Second Wednesday in Ordinary Time



From the Word of the Day

Again he entered the synagogue. There was a man there who had a withered hand. They watched him closely to see if he would cure him on the Sabbath so that they might accuse him.  He said to the man with the withered hand, “Come up here before us.”  Then he said to them, “Is it lawful to do good on the Sabbath rather than to do evil, to save life rather than to destroy it?” But they remained silent.  Looking around at them with anger and grieved at their hardness of heart, he said to the man, “Stretch out your hand.” He stretched it out and his hand was restored.  The Pharisees went out and immediately took counsel with the Herodians against him to put him to death.      (Mark 3: 3-6)

How should we live this Word t_Jesus_the_Teacher002

“Stretch out your hand”.  Jesus asks this gesture of the man who had a withered hand.  All attention is on the action of the Teacher: He heals the hand closed in possessiveness and withered in death so that it can receive the gift of the Sabbath.

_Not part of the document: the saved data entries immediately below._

(** C19. The proxy is transparent: over a live connection [putBlock] of a block
    that is not empty, [getBlock], [removeBlock] and the size queries of
    [RemoteBlockStore] return what the published store returns and leave the
    server in the same state; in particular the empty vector that stands for a
    missing block on the wire is never mistaken for a block.  For an empty
    block, which the store itself refuses or fails to write, the proxy takes
    the address of the first element of an empty vector. *)
Theorem proxy_transparent (key : string) (data : list Z) (h : host) (this : FileBlockStore.t)
  (Hstore : h.1 !! bsid = Some this) (Hwf : store_wf dir this h.2) (Hk : simple key) :
  putBlock (BlockStore := remote_store live bsid) key data h =
    (if decide (data = []) then Fault OutOfBounds
     else on_store bsid (putBlock (BlockStore := file_store fuel) key data) h) /\
  getBlock (BlockStore := remote_store live bsid) key h =
    on_store bsid (getBlock (BlockStore := file_store fuel) key) h /\
  removeBlock (BlockStore := remote_store live bsid) key h =
    on_store bsid (removeBlock (BlockStore := file_store fuel) key) h /\
  blockSize (BlockStore := remote_store live bsid) h =
    on_store bsid (blockSize (BlockStore := file_store fuel)) h /\
  numFreeBlocks (BlockStore := remote_store live bsid) h =
    on_store bsid (numFreeBlocks (BlockStore := file_store fuel)) h /\
  numTotalBlocks (BlockStore := remote_store live bsid) h =
    on_store bsid (numTotalBlocks (BlockStore := file_store fuel)) h.
Proof using Hdir Hids Hin.
  split_and!; cbn [putBlock getBlock removeBlock blockSize numFreeBlocks numTotalBlocks remote_store];
    [destruct data; [done|rewrite decide_False by done; cbn [first_element mbind outcome_bind]]|..];
    unfold live; rewrite remote_call_live by done; cbn [method_handler];
    unfold with_key_data, with_key, without_args; rewrite ?wrap_bool, ?wrap_u64, ?wrap_bytes; try done.
  unfold FileBlockStoreGetBlockHelper, on_store. rewrite Hstore. cbn [deref mbind outcome_bind].
  cbn [getBlock file_store fst snd].
  destruct (get_cases dir Hdir key this h.2 Hwf Hk) as (r & w' & Hget & _ & Hr). rewrite Hget.
  cbn [mbind outcome_bind]. pose proof (wf_blocksize _ _ _ Hwf) as Hbs. rewrite Hr.
  destruct (readable dir key this h.2); [|done].
  destruct (files (view h.2) !! key) as [[|x c]|]; [done| |done]. cbn [block_of].
  destruct (Z.to_nat (FileBlockStore._blocksize this)) eqn:E; [lia|]. done.
Qed.

(** The proxy's bloom filter is always the empty one: whatever the remote
    store holds and reports, a client that consults the filter before asking
    is told that no block is there. *)
Theorem proxy_filter_empty (h h' : host) (bf : BloomFilter.t) (key : string)
  (Hbf : bloomfilter (BlockStore := remote_store live bsid) h = Ok (bf, h')) :
  BloomFilter.mayContain bf key = Ok false.
Proof using Type.
  assert (BloomFilter.ctor = Ok bf) as Hc.
  { cbn [bloomfilter remote_store] in Hbf. inv_ok. destruct a as [v h1]. by inv_ok. }
  unfold BloomFilter.ctor in Hc.
  destruct (BloomFacts.reset_represents (BloomFilter.BloomFilter 0 0 None) BloomFilter.default_size 0)
    as (bf' & Hr & _ & _ & HR); [done|unfold is_u32; lia|].
  assert (bf = bf') as -> by congruence.
  by rewrite (BloomFacts.mayContain_represents bf' key ∅ HR).
Qed.

End Props.

(** A client that is disconnected while its call is pending is told that the
    operation failed; the size queries answer 0, which the interface reserves
    for a store without blocks (it documents -1 for errors). *)
Theorem proxy_aborted {W : Type} `{Posix W} (funcs : gmap string handler) (bsid : Z) (key : string)
    (x : Z) (data : list Z) (h : host (W := W)) :
  let s := remote_store (Conn funcs Aborted) bsid in
  putBlock (BlockStore := s) key (x :: data) h = Ok (false, h) /\
  getBlock (BlockStore := s) key h = Ok (None, h) /\
  removeBlock (BlockStore := s) key h = Ok (false, h) /\
  blockSize (BlockStore := s) h = Ok (0, h) /\
  numFreeBlocks (BlockStore := s) h = Ok (0, h) /\
  numTotalBlocks (BlockStore := s) h = Ok (0, h).
Proof. by split_and!. Qed.

(** A client whose server is gone waits forever, and so does one that asks for
    a store the server does not publish. *)
Theorem proxy_hangs {W : Type} `{Posix W} (c : conn (W := W)) (bsid : Z) (key : string) (h : host (W := W))
  (Hc : c_state c = Broken \/ c_state c = Live /\ c_funcs c !! MakeString (method_name GetBlock) bsid = None) :
  getBlock (BlockStore := remote_store c bsid) key h = Fault Hangs.
Proof.
  cbn [getBlock remote_store]. unfold remote_call, call.
  destruct Hc as [->|[-> E]]; [done|]. by destruct (_ !! _).
Qed.

(** ** Witnesses *)

Definition store1 : FileBlockStore.t :=
  FileBlockStore.Store None 4 MemFs.dir BloomProps.sample ∅ 9 0.
Definition host1 : host :=
  ({[7 := store1]}, MemFs.disk {["a" := [1; 2; 3; 4]]} 4 40000).

Lemma store1_wf : store_wf MemFs.dir store1 host1.2.
Proof.
  split; simpl; try done. exists []. split; [done|]. apply BloomProps.sample_empty.
Qed.

Lemma stores_published_witness :
  register_all (W := MemFs.mem) 3 [7; 12; 7] ∅ !! "getBlock12"%string =
  Some (method_handler 3 GetBlock 12).
Proof.
  apply (stores_published 3 [7; 12; 7] GetBlock 12).
  - repeat constructor; unfold is_u64; lia.
  - right. left.
Defined.

Lemma proxy_transparent_witness :
  getBlock (BlockStore := remote_store (live 3 [7]) 7) "a" host1 =
  on_store 7 (getBlock (BlockStore := file_store 3) "a") host1.
Proof.
  apply (proxy_transparent MemFs.dir mem_dir_ok 3 [7] 7 ltac:(repeat constructor; unfold is_u64; lia)
           ltac:(left) "a" [] host1 store1).
  - reflexivity.
  - exact store1_wf.
  - apply (bool_decide_unpack _). exact I.
Defined.

Lemma proxy_filter_empty_witness : exists bf h',
  bloomfilter (BlockStore := remote_store (live 3 [7]) 7) host1 = Ok (bf, h') /\
  BloomFilter.mayContain bf "a" = Ok false.
Proof.
  destruct (BloomFacts.filter_of_reset (BloomFilter.BloomFilter 0 0 None)) as (bf0 & Hr & _).
  assert (exists h', bloomfilter (BlockStore := remote_store (live 3 [7]) 7) host1 = Ok (bf0, h'))
    as [h' Hbf].
  { cbn [bloomfilter remote_store]. unfold live. rewrite remote_call_live;
      [|repeat constructor; unfold is_u64; lia|left].
    unfold bloomfilterHelper, BloomFilter.ctor. rewrite Hr. eexists. reflexivity. }
  exists bf0, h'. split; [exact Hbf|].
  exact (proxy_filter_empty 3 [7] 7 host1 h' bf0 "a" Hbf).
Defined.

End RemoteProps.
(* ===== verification/RemoteNet.v ===== *)
(** * Remote block stores on the network

    The composition of [RemoteBlockStore] with [RpcNet]: the functions a
    server publishes for its stores, with the adapters [registerFunction] puts
    around them, as functions of an [RpcNet] server whose state is the stores
    and their file system.  [RemoteRun] says what the calls of the proxies are
    and what their answers have to be; [RemoteNetProps] shows that any number
    of clients, however their calls interleave, see stores each of which
    behaves like [FbsSpec] and none of which disturbs another.  All of this is
    about servers that run one handler at a time, those whose event manager
    has one worker: a [FileBlockStore] has no lock ([FbsRace]). *)

From S2P Require Import Prelude BloomFilter CppString Posix PosixDirs FileBlockStore FbsFrame.
From S2P Require Import Rpc RpcNet RemoteBlockStore.
From Stdlib Require Import ZArith Lia Ascii.
From stdpp Require Import base gmap strings fin_maps numbers relations list.

Local Open Scope Z_scope.

#[local] Arguments String.append : simpl nomatch.

Module RemoteRun.
Import RemoteBlockStore FbsSpec.

(** What the stores of a server hold. *)
Abbreviation stock := (gmap Z (gmap string (list Z))).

This miracle is most difficult for Jesus because it will cost Him His life.  It completes His revelation.  He who wants to cleanse us of leprosy is the Son of Man who forgives and gives us the will to follow Him.  He eats with sinners and proclaims Himself doctor and spouse.  He gives the gift of the Sabbath and heals the hand of the man so that he may receive it.  He is the one who will end up on the cross, bearing upon Himself our leprosy, our sin, our paralysis, our fast, our silence, and our hardness of heart.

As appreciation for what He gives us, He asks only our desire that makes us stretch out our hand.  Then, His hands nailed to the cross will free our withered hand closed to the needs of our sisters and brothers.

In my pause for silent contemplation, I will beg Jesus to open me totally to Him and to love Him and my sisters and brothers without measure.

Lord, my hands are empty.  Fill them with Yourself. 

The Voice of Silvano Fausti 

Disciples are those for whom the Lord opens their heart and hand, to desire what He has come to give.  We are made for love and desire is in our nature.  To take away our desire is to take a wing from a bird.  Instead of taking flight, it turns repeatedly on itself.